▶ _Activity_
Below are the records. Retype exactly the lines between the lines holding "match l with" and "(** One round", inclusive.

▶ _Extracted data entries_
(* ===== verification/Book.v ===== *)
(** * A new limit order and the book

    [apply_order] and [apply_order_before_hardfork_625] (db_market.cpp): a new
    order trades with the best orders of the other side, and with the margin
    positions that are called, until it is gone or nothing crosses it. *)
From S2P Require Import Prelude Safe Asset Objects Pricing Database Ledger Vesting Balance Evaluator Sample Market Fills Margin.

Section book.
Context (cancel_fee : Z).

(** The orders of the other side, from the best on, while [keep] holds; the
    result says whether the loop was finished by a match, and what is left. *)
Fixpoint match_limits (keep : limit_order_object → bool) (d : database) (order_id : Z) (l : list Z) :
    result (database * bool * list Z) :=
  match l with
  | [] => Ok (d, false, [])
  | k :: l' =>
      o ← get_limit_order d k;
      if keep o then
        '(d1, r) ← match_limit cancel_fee d order_id k o.(lo_sell_price);
        if r =? 2 then match_limits keep d1 order_id l' else Ok (d1, true, l')
      else Ok (d, false, l)
  end.

(** The orders that cross a new one. *)
Definition opposite (d : database) (sell_price : price) : result (list Z) :=
  let max_price := price_inv sell_price in
  hi ← price_max max_price.(base).(asset_id) max_price.(quote).(asset_id);
  Ok (limit_range d hi max_price).*1.

(** One round with the margin position of the least call price. *)
Definition call_round (order_id sell_asset recv_asset : Z) (call_match_price : price) (feed : price_feed) (d : database) :
    result (database + database * bool) :=
  call_min ← price_min recv_asset sell_asset;
  match range call_ltb (λ x, price_leb call_min x.2.(cl_call_price)) d.(d_call_orders) with
  | [] => Ok (inr (d, false))
  | (k, call) :: _ =>
      if negb (debt_type call =? sell_asset) || price_gtb call.(cl_call_price) (price_inv feed.(pf_settlement_price))
      then Ok (inr (d, false))
      else
        '(d1, r) ← match_call cancel_fee d order_id k call_match_price feed.(pf_settlement_price) feed.(pf_maintenance_collateral_ratio);
        Ok (if (r =? 1) || (r =? 3) then inr (d1, true) else inl d1)
  end.

(** The price at which the new order meets positions, if it does. *)
Definition calls_to_check (d : database) (sell_asset recv_asset : Z) (sell_price : price) : result (option (price * price_feed)) :=
  sell_obj ← get_asset d sell_asset;
  if negb (is_market_issued sell_obj) then Ok None
  else
    sell_abd ← bitasset_data d sell_obj;
    if (sell_abd.(bd_options).(bo_short_backing_asset) =? recv_asset) && negb sell_abd.(bd_is_prediction_market)
       && negb (has_settlement sell_abd) && negb (price_is_null sell_abd.(bd_current_feed).(pf_settlement_price))
    then
      squeeze ← max_short_squeeze_price sell_abd.(bd_current_feed);
      let call_match_price := price_inv squeeze in
      Ok (if price_leb (price_inv sell_price) call_match_price then Some (call_match_price, sell_abd.(bd_current_feed)) else None)
    else Ok None.

(** What is left of the new order, if it is still there. *)
Definition settle_new_order (d : database) (order_id : Z) : result (database * bool) :=
  match d.(d_limit_orders).(objs) !! order_id with
  | None => Ok (d, true)
  | Some _ => maybe_cull_small_order cancel_fee d order_id
  end.

Definition first_in_book (d : database) (order_id : Z) (o : limit_order_object) : bool :=
  match last (range limit_ltb (λ x, limit_ltb x (order_id, o)) d.(d_limit_orders)) with
  | Some (_, prev) => negb ((sell_asset_id prev =? sell_asset_id o) && (receive_asset_id prev =? receive_asset_id o))
  | None => true
  end.

Definition apply_order (d : database) (order_id : Z) : result (database * bool) :=
  new_order ← get_limit_order d order_id;
  let sell_asset := sell_asset_id new_order in
  let recv_asset := receive_asset_id new_order in
  if negb (first_in_book d order_id new_order) then Ok (d, false)
  else
    limits ← opposite d new_order.(lo_sell_price);
    calls ← calls_to_check d sell_asset recv_asset new_order.(lo_sell_price);
    '(d1, finished, rest) ← match calls with
      | None => Ok (d, false, limits)
      | Some (call_match_price, feed) =>
          '(d1, finished, rest) ← match_limits (λ o, price_gtb o.(lo_sell_price) call_match_price) d order_id limits;
          if finished : bool then Ok (d1, true, rest)
          else
            r ← while_loop book_rounds (call_round order_id sell_asset recv_asset call_match_price feed) d1;
            '(d2, finished) ← loop_result r;
            Ok (d2, finished, rest)
      end;
    d2 ← (if finished : bool then Ok d1 else '(d2, _, _) ← match_limits (λ _, true) d1 order_id rest; Ok d2);
    settle_new_order d2 order_id.

(** Before the hard fork, positions were called first and afterwards. *)
Definition apply_order_before_hardfork_625 (d : database) (order_id : Z) (allow_black_swan : bool) : result (database * bool) :=
  new_order ← get_limit_order d order_id;
  let sell_asset := sell_asset_id new_order in
  to_receive ← asset_mul (amount_for_sale new_order) new_order.(lo_sell_price);
  let recv_asset := to_receive.(asset_id) in
  _ ← get_asset d sell_asset;
  _ ← get_asset d recv_asset;
  '(d1, called1) ← check_call_orders cancel_fee d sell_asset allow_black_swan true;
  '(d2, called2) ← check_call_orders cancel_fee d1 recv_asset allow_black_swan true;
  if (called1 || called2) && negb (bool_decide (is_Some (d2.(d_limit_orders).(objs) !! order_id))) then Ok (d2, true)
  else
    new_order ← get_limit_order d2 order_id;
    limits ← opposite d2 new_order.(lo_sell_price);
    '(d3, _, _) ← match_limits (λ _, true) d2 order_id limits;
    '(d4, _) ← check_call_orders cancel_fee d3 sell_asset allow_black_swan false;
    '(d5, _) ← check_call_orders cancel_fee d4 recv_asset allow_black_swan false;
    match d5.(d_limit_orders).(objs) !! order_id with
    | None => Ok (d5, true)
    | Some _ => if head_block_time d5 <=? HARDFORK_555_TIME then Ok (d5, false) else maybe_cull_small_order cancel_fee d5 order_id
    end.
End book.

(** ** The book stays a book

    Prices are prices and amounts fit; only the new order and the orders it
    meets change. *)
Definition order_in_book (o : limit_order_object) : Prop := trade_price o.(lo_sell_price) ∧ amount_in (amount_for_sale o).
Definition limits_ok (d : database) : Prop := map_Forall (λ _ o, order_in_book o) d.(d_limit_orders).(objs).
(** Positions have a debt and a collateral, and a target the field can hold. *)
Definition position_in_book (c : call_order_object) : Prop :=
  position_ok c ∧ ∀ t, c.(cl_target_collateral_ratio) = Some t → 0 ≤ t < 65536.
Definition calls_ok (d : database) : Prop := map_Forall (λ _ c, position_in_book c) d.(d_call_orders).(objs).
Definition trades (P : Z → Prop) (d d' : database) : Prop := conserves d d' ∧ book_frame P d d'.
#[export] Instance trades_preorder P : PreOrder (trades P).
Proof.
  split; [intros d; split; [apply flow_refl|reflexivity]|]. intros d1 d2 d3 [A1 A2] [B1 B2]. split; by etransitivity.
Qed.
Lemma trades_weaken (P Q : Z → Prop) d d' : (∀ k, P k → Q k) → trades P d d' → trades Q d d'.
Proof. intros HPQ [A [B1 B2 B3 B4 B5]]. split; [done|]. split; try done. intros k Hk. apply B2. auto. Qed.
Lemma trades_assets P d d' : trades P d d' → assets_ok d → assets_ok d'.
Proof. intros [_ H]. apply setting_assets. apply H. Qed.
Lemma trades_modern P d d' : trades P d d' → modern d → modern d'.
Proof. intros [_ [(_ & _ & _ & E & _) _ _ _ _]]. unfold modern, next_maintenance_time. by rewrite E. Qed.

Lemma elem_of_opposite d s l k :
  opposite d s = Ok l → s.(base).(asset_id) ≠ s.(quote).(asset_id) ∧
  (k ∈ l → ∃ o, d.(d_limit_orders).(objs) !! k = Some o ∧ price_leb (price_inv s) o.(lo_sell_price) = true ∧
    sell_asset_id o = s.(quote).(asset_id) ∧ receive_asset_id o = s.(base).(asset_id)).
Proof.
  unfold opposite. intros H. apply bind_Ok in H as (hi & Hhi & [= <-]). apply price_max_Ok in Hhi as (Hne & Hb & Hq). cbn in *.
  split; [congruence|]. intros Hk. apply list_elem_of_fmap in Hk as ([k' o] & -> & Hk). apply elem_of_range in Hk as [Ho Hp]. cbn in *.
  apply andb_true_iff in Hp as [Hp1 Hp2]. exists o. split; [done|]. split; [done|]. apply (price_between (price_inv s) hi); try done.
Qed.

(** Orders keep their price. *)
Definition prices_kept (d d' : database) : Prop :=
  ∀ k o', d'.(d_limit_orders).(objs) !! k = Some o' →
    ∃ o, d.(d_limit_orders).(objs) !! k = Some o ∧ o'.(lo_sell_price) = o.(lo_sell_price).
#[export] Instance prices_kept_preorder : PreOrder prices_kept.
Proof.
  split; [intros d k o H; by exists o|]. intros d1 d2 d3 H1 H2 k o H.
  destruct (H2 _ _ H) as (o2 & Ho2 & E2). destruct (H1 _ _ Ho2) as (o1 & Ho1 & E1). exists o1. split; [done|congruence].
Qed.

▶ _Exercise result_
  match l with
  | [] => Ok (d, false, [])
  | k :: l' =>
      o ← get_limit_order d k;
      if keep o then
        '(d1, r) ← match_limit cancel_fee d order_id k o.(lo_sell_price);
        if r =? 2 then match_limits keep d1 order_id l' else Ok (d1, true, l')
      else Ok (d, false, l)
  end.

(** The orders that cross a new one. *)
Definition opposite (d : database) (sell_price : price) : result (list Z) :=
  let max_price := price_inv sell_price in
  hi ← price_max max_price.(base).(asset_id) max_price.(quote).(asset_id);
  Ok (limit_range d hi max_price).*1.

(** One round with the margin position of the least call price. *)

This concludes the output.